Transforming Point Data into Proximity Graphs
Subramanyam Varalakshmi, Arjun 1991-
MetadataShow full item record
Establishing neighborhood relationships among data points is important for several data analysis applications, for which structural information is essential. Since the early 1980’s, proximity graphs have served as one of the classical approaches to characterize neighborhood relationships; the most popular proximity graphs include Delaunay Triangulation (DT), Gabriel graphs (GG), relative neighborhood graphs (RNG), and minimum spanning tree (MST).
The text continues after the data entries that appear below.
(* ===== verification/GoFmt.v ===== *)
(** * Go's decimal integers and the dispatcher's error message

    [strconv.ParseInt(s, 10, 64)] (what [encoding/json] uses to store a
    number into an [int64] field), [strconv.FormatInt(i, 10)] (what the
    [%d] verb of [fmt] prints) and the message
    [fmt.Sprintf("%d:%s", code, msg)] built by [PostJson] and [checkErr]
    (src/body/body.go lines 63 and 96).  Digits go through the Standard
    Library's [Decimal] numbers. *)

From Stdlib Require Import String Ascii List ZArith Lia Bool.
From Stdlib Require Import Decimal DecimalString DecimalN.
From S2P Require Import Spec2Rocq.
Open Scope string_scope.

Module GoFmt.

(** [strconv.ParseUint(s, 10, 64)] up to the range check: one or more
    ASCII digits, nothing else; the empty string is a syntax error. *)
Definition parse_uint (s : string) : option N :=
  match NilZero.uint_of_string s with
  | Some d => Some (N.of_uint d)
  | None => None
  end.

(** The sign that [strconv.ParseInt] picks off: a leading ['+'] or ['-']. *)
Definition split_sign (s : string) : bool * string :=
  match s with
  | String "+" r => (false, r)
  | String "-" r => (true, r)
  | _ => (false, s)
  end.

(** [strconv.ParseInt(s, 10, 64)]: [None] is its syntax or range error. *)
Definition ParseInt (s : string) : option Z :=
  let '(neg, digits) := split_sign s in
  match parse_uint digits with
  | Some n =>
      let z := if neg then (- Z.of_N n)%Z else Z.of_N n in
      if in_int64 z then Some z else None
  | None => None
  end.

(** [strconv.FormatUint(n, 10)]. *)
Definition format_uint (n : N) : string := NilZero.string_of_uint (N.to_uint n).

(** [strconv.FormatInt(i, 10)], the [%d] verb on an [int64]. *)
Definition FormatInt (z : Z) : string :=
  if (z <? 0)%Z then String "-" (format_uint (Z.to_N (- z)))
  else format_uint (Z.to_N z).

(** [fmt.Sprintf("%d:%s", code, msg)] *)
Definition api_error_msg (code : Z) (msg : string) : string :=
  FormatInt code ++ ":" ++ msg.

(** Reading such a message back: the code is the text before the first
    [':'], the message is the rest. *)
Fixpoint split_colon (s : string) : option (string * string) :=
  match s with
  | EmptyString => None
  | String c r =>
      if Ascii.eqb c ":" then Some (EmptyString, r)
      else match split_colon r with
           | Some (a, b) => Some (String c a, b)
           | None => None
           end
  end.

Definition parse_api_error (s : string) : option (Z * string) :=
  match split_colon s with
  | Some (a, b) => match ParseInt a with
                   | Some c => Some (c, b)
                   | None => None
                   end
  | None => None
  end.

(** ** Lemmas on the digit strings *)

Lemma to_uint_not_nil (n : N) : N.to_uint n <> Nil.
Proof.
  intros H. pose proof (DecimalN.Unsigned.of_to n) as E.
  rewrite H in E. simpl in E. subst n. discriminate H.
Qed.

Lemma parse_format_uint n : parse_uint (format_uint n) = Some n.
Proof.
  unfold parse_uint, format_uint.
  rewrite NilZero.usu by apply to_uint_not_nil.
  now rewrite DecimalN.Unsigned.of_to.
Qed.

(** Every character [NilEmpty.string_of_uint] prints is a digit. *)
Definition is_digit (c : ascii) : bool :=
  (Ascii.nat_of_ascii "0" <=? Ascii.nat_of_ascii c)%nat &&
  (Ascii.nat_of_ascii c <=? Ascii.nat_of_ascii "9")%nat.

Fixpoint all_digits (s : string) : bool :=
  match s with
  | EmptyString => true
  | String c r => is_digit c && all_digits r
  end.

Lemma all_digits_string_of_uint u : all_digits (NilEmpty.string_of_uint u) = true.
Proof. induction u; simpl; auto. Qed.

Lemma split_sign_digits u :
  u <> Nil -> split_sign (NilEmpty.string_of_uint u) = (false, NilEmpty.string_of_uint u).
Proof. destruct u; simpl; congruence. Qed.

Lemma format_uint_digits n :
  format_uint n = NilEmpty.string_of_uint (N.to_uint n).
Proof.
  unfold format_uint, NilZero.string_of_uint.
  destruct (N.to_uint n) eqn:E; try reflexivity.
  exfalso; exact (to_uint_not_nil n E).
Qed.

Fixpoint no_colon (s : string) : bool :=
  match s with
  | EmptyString => true
  | String c r => negb (Ascii.eqb c ":") && no_colon r
  end.

Lemma no_colon_digits s : all_digits s = true -> no_colon s = true.
Proof.
  induction s as [|c s IH]; simpl; [reflexivity|].
  intros [Hc Hs]%andb_true_iff. rewrite (IH Hs), andb_true_r.
  destruct (Ascii.eqb_spec c ":") as [->|]; [discriminate Hc | reflexivity].
Qed.

Lemma no_colon_FormatInt z : no_colon (FormatInt z) = true.
Proof.
  unfold FormatInt. destruct (z <? 0)%Z; rewrite format_uint_digits;
    [simpl|]; apply no_colon_digits, all_digits_string_of_uint.
Qed.

Lemma split_colon_app (a b : string) :
  no_colon a = true -> split_colon (a ++ ":" ++ b) = Some (a, b).
Proof.
  induction a as [|c a IH]; simpl in *; [reflexivity|].
  intros [Hc Ha]%andb_true_iff. rewrite (IH Ha).
  destruct (Ascii.eqb c ":"); [discriminate Hc | reflexivity].
Qed.

(** ** Round trips *)

(** Printing an [int64] with [%d] and parsing it back with
    [strconv.ParseInt] gives the same number. *)
Theorem ParseInt_FormatInt (z : Z) :
  in_int64 z = true -> ParseInt (FormatInt z) = Some z.
Proof.
  intros Hz. unfold FormatInt.
  destruct (Z.ltb_spec z 0) as [Hneg|Hpos].
  - unfold ParseInt. simpl. rewrite parse_format_uint.
    rewrite Z2N.id by lia. rewrite Z.opp_involutive, Hz. reflexivity.
  - unfold ParseInt. rewrite format_uint_digits, split_sign_digits by apply to_uint_not_nil.
    rewrite <- format_uint_digits, parse_format_uint, Z2N.id by lia.
    rewrite Hz. reflexivity.
Qed.

(** Whatever [strconv.ParseInt(s, 10, 64)] accepts is an [int64]. *)
Theorem ParseInt_bounds (s : string) (z : Z) :
  ParseInt s = Some z -> (int64_min <= z <= int64_max)%Z.
Proof.
  unfold ParseInt. destruct (split_sign s) as [neg digits].
  destruct (parse_uint digits) as [n|]; [|discriminate].
  destruct (in_int64 _) eqn:E; [|discriminate].
  intros [= <-]. now apply in_int64_spec.
Qed.

(** The message ["%d:%s"] of an API error determines its code and its
    message: the code is printed without a [':'], so the first [':']
    separates the two. *)
Theorem parse_api_error_msg (code : Z) (msg : string) :
  in_int64 code = true -> parse_api_error (api_error_msg code msg) = Some (code, msg).
Proof.
  intros Hc. unfold parse_api_error, api_error_msg.
  rewrite split_colon_app by apply no_colon_FormatInt.
  now rewrite ParseInt_FormatInt.
Qed.

End GoFmt.
(* ===== verification/Json.v ===== *)
(** * JSON text as Go's [encoding/json] reads it

    The value tree, and the parser that stands for [json.Unmarshal]'s
    [checkValid] scan together with the literal decoding of its decoder:
    whitespace, the three keywords, numbers (kept as their literal text,
    as the decoder keeps the bytes of a number item), strings with their
    escapes (including [\uXXXX] with surrogate pairs, decoded as Go's
    [unquote] does), arrays and objects.  Strings are byte strings; Go's
    replacement of invalid UTF-8 bytes by U+FFFD inside a decoded string is
    not modelled. *)

From Stdlib Require Import String Ascii List ZArith Lia Bool.
From S2P Require Import Spec2Rocq.
Import ListNotations.
Open Scope string_scope.

Module Json.

Inductive json : Type :=
| JNull
| JBool (b : bool)
| JNum (lit : string)
| JStr (s : string)
| JArr (items : list json)
| JObj (members : list (string * json)).

(** ** Characters *)

Definition is_ws (c : ascii) : bool :=
  Ascii.eqb c " " || Ascii.eqb c "009" || Ascii.eqb c "010" || Ascii.eqb c "013".

Fixpoint skip_ws (s : string) : string :=
  match s with
  | String c r => if is_ws c then skip_ws r else s
  | EmptyString => EmptyString
  end.

Definition code (c : ascii) : nat := Ascii.nat_of_ascii c.

Definition is_digit (c : ascii) : bool := (48 <=? code c)%nat && (code c <=? 57)%nat.
Definition is_digit19 (c : ascii) : bool := (49 <=? code c)%nat && (code c <=? 57)%nat.

(** The longest prefix of digits, and the rest. *)
Fixpoint span_digits (s : string) : string * string :=
  match s with
  | String c r =>
      if is_digit c then let '(d, r') := span_digits r in (String c d, r') else (EmptyString, s)
  | EmptyString => (EmptyString, EmptyString)
  end.

(** ** Numbers: [-? (0 | [1-9][0-9]* ) (. [0-9]+)? ([eE] [+-]? [0-9]+)?] *)

Definition scan_int (s : string) : option (string * string) :=
  match s with
  | String "0" r => Some ("0", r)
  | String c r =>
      if is_digit19 c then let '(d, r') := span_digits r in Some (String c d, r') else None
  | EmptyString => None
  end.

Definition scan_frac (s : string) : option (string * string) :=
  match s with
  | String "." r =>
      match span_digits r with
      | (EmptyString, _) => None
      | (d, r') => Some (String "." d, r')
      end
  | _ => Some (EmptyString, s)
  end.

Definition scan_exp_digits (e : string) (s : string) : option (string * string) :=
  match span_digits s with
  | (EmptyString, _) => None
  | (d, r) => Some (e ++ d, r)
  end.
(* ===== verification/Http.v ===== *)
(** * The network as the dispatcher sees it

    [http.Post] and [http.PostForm] send one request and return a response
    whose body [ioutil.ReadAll] reads.  The remote side is a deterministic
    function of the requests sent so far and the new request; it answers
    with a transport error, or a response whose body either fails to read
    or reads as a byte string.  Status codes and headers are not modelled:
    the dispatcher never looks at them.  Every request sent is appended to
    a log, which is how the theorems count network calls.  The network
    also counts the response bodies that are open: a response opens one,
    [resp.Body.Close()] closes it. *)

From Stdlib Require Import String List ZArith.
From S2P Require Import Spec2Rocq.
Import ListNotations.
Open Scope string_scope.

Module Http.

Record request : Type := mkRequest {
  rq_url : string;
  rq_ctype : string;
  rq_body : string
}.

Inductive resp_body : Type :=
| ReadErr (msg : string)
| BodyBytes (data : string).

Inductive response : Type :=
| TransportErr (msg : string)
| Resp (body : resp_body).

Record net : Type := mkNet {
  n_server : list request -> request -> response;
  n_log : list request;
  n_open : nat            (** response bodies not yet closed *)
}.

(** Send one request: it is logged whatever the answer; a response comes
    with an open body. *)
Definition send (rq : request) : ST net resp_body :=
  fun n =>
    let log := (n_log n ++ [rq])%list in
    match n_server n (n_log n) rq with
    | TransportErr m => (Err (ETransport m), mkNet (n_server n) log (n_open n))
    | Resp b => (Ok b, mkNet (n_server n) log (S (n_open n)))
    end.

Definition close_net (n : net) : net := mkNet (n_server n) (n_log n) (pred (n_open n)).

(** [resp.Body.Close()]; the callers discard its error. *)
Definition Close : ST net unit := fun n => (Ok tt, close_net n).

(** [http.Post(url, contentType, body)] *)
Definition Post (url ctype body : string) : ST net resp_body :=
  send (mkRequest url ctype body).

(** [ioutil.ReadAll(resp.Body)] *)
Definition ReadAll {S} (b : resp_body) : ST S string :=
  match b with
  | ReadErr m => throw (ERead m)
  | BodyBytes d => ret d
  end.

Lemma send_log rq n : n_log (snd (send rq n)) = (n_log n ++ [rq])%list.
Proof. unfold send. destruct (n_server n (n_log n) rq); reflexivity. Qed.

(** A response opens exactly one body, a transport error none. *)
Lemma send_open rq n :
  n_open (snd (send rq n)) = match fst (send rq n) with Ok _ => S (n_open n) | Err _ => n_open n end.
Proof. unfold send. destruct (n_server n (n_log n) rq); reflexivity. Qed.

End Http.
These graphs find their applications in geographical analysis, spatial analysis, pattern recognition, evolutionary biology, computer vision, cluster analysis, and visualization. The emergence of big data has created a need for scalable algorithms to generate proximity graphs for massive datasets. In this thesis, we propose a novel approach for creating DT, GG, and RNG by leveraging the cluster computing capabilities of Apache Spark. To compute DT, we rely on the divide and conquer paradigm. We first partition the spatial dataset into a grid; next, we compute the DT for each grid partition and separate the resulting triangles into the core and boundary triangles; next, we merge the adjacent partitions recursively and re-compute boundary triangles; finally, we return the union of obtained triangles as the final result. GG and RNG are implemented on top of a DT, by removing edges from the DT. In our GG algorithm, we compute the circumcenter for every triangle and associate it with edges of the triangle. The circumcenter coordinates associated with the non-boundary edges form the Voronoi edge. We filter those Delaunay edges, which do not intersect with their corresponding Voronoi edge, to obtain a GG. Relative neighborhood graphs are formed by removing those edges, for which the distance between the endpoints of an edge is less than the distance between any other point and one of the endpoints of the edge. We evaluate our algorithms to create DT, GG, and RNG for a benchmark of datasets having between one and eight million data records. Our benchmark tests showcase the significant performance improvement obtained with our algorithms and the impact of the grid partitioning technique on the runtime. We apply our algorithms to create clusters of Texas climate data and for boundary detection on a genetic dataset.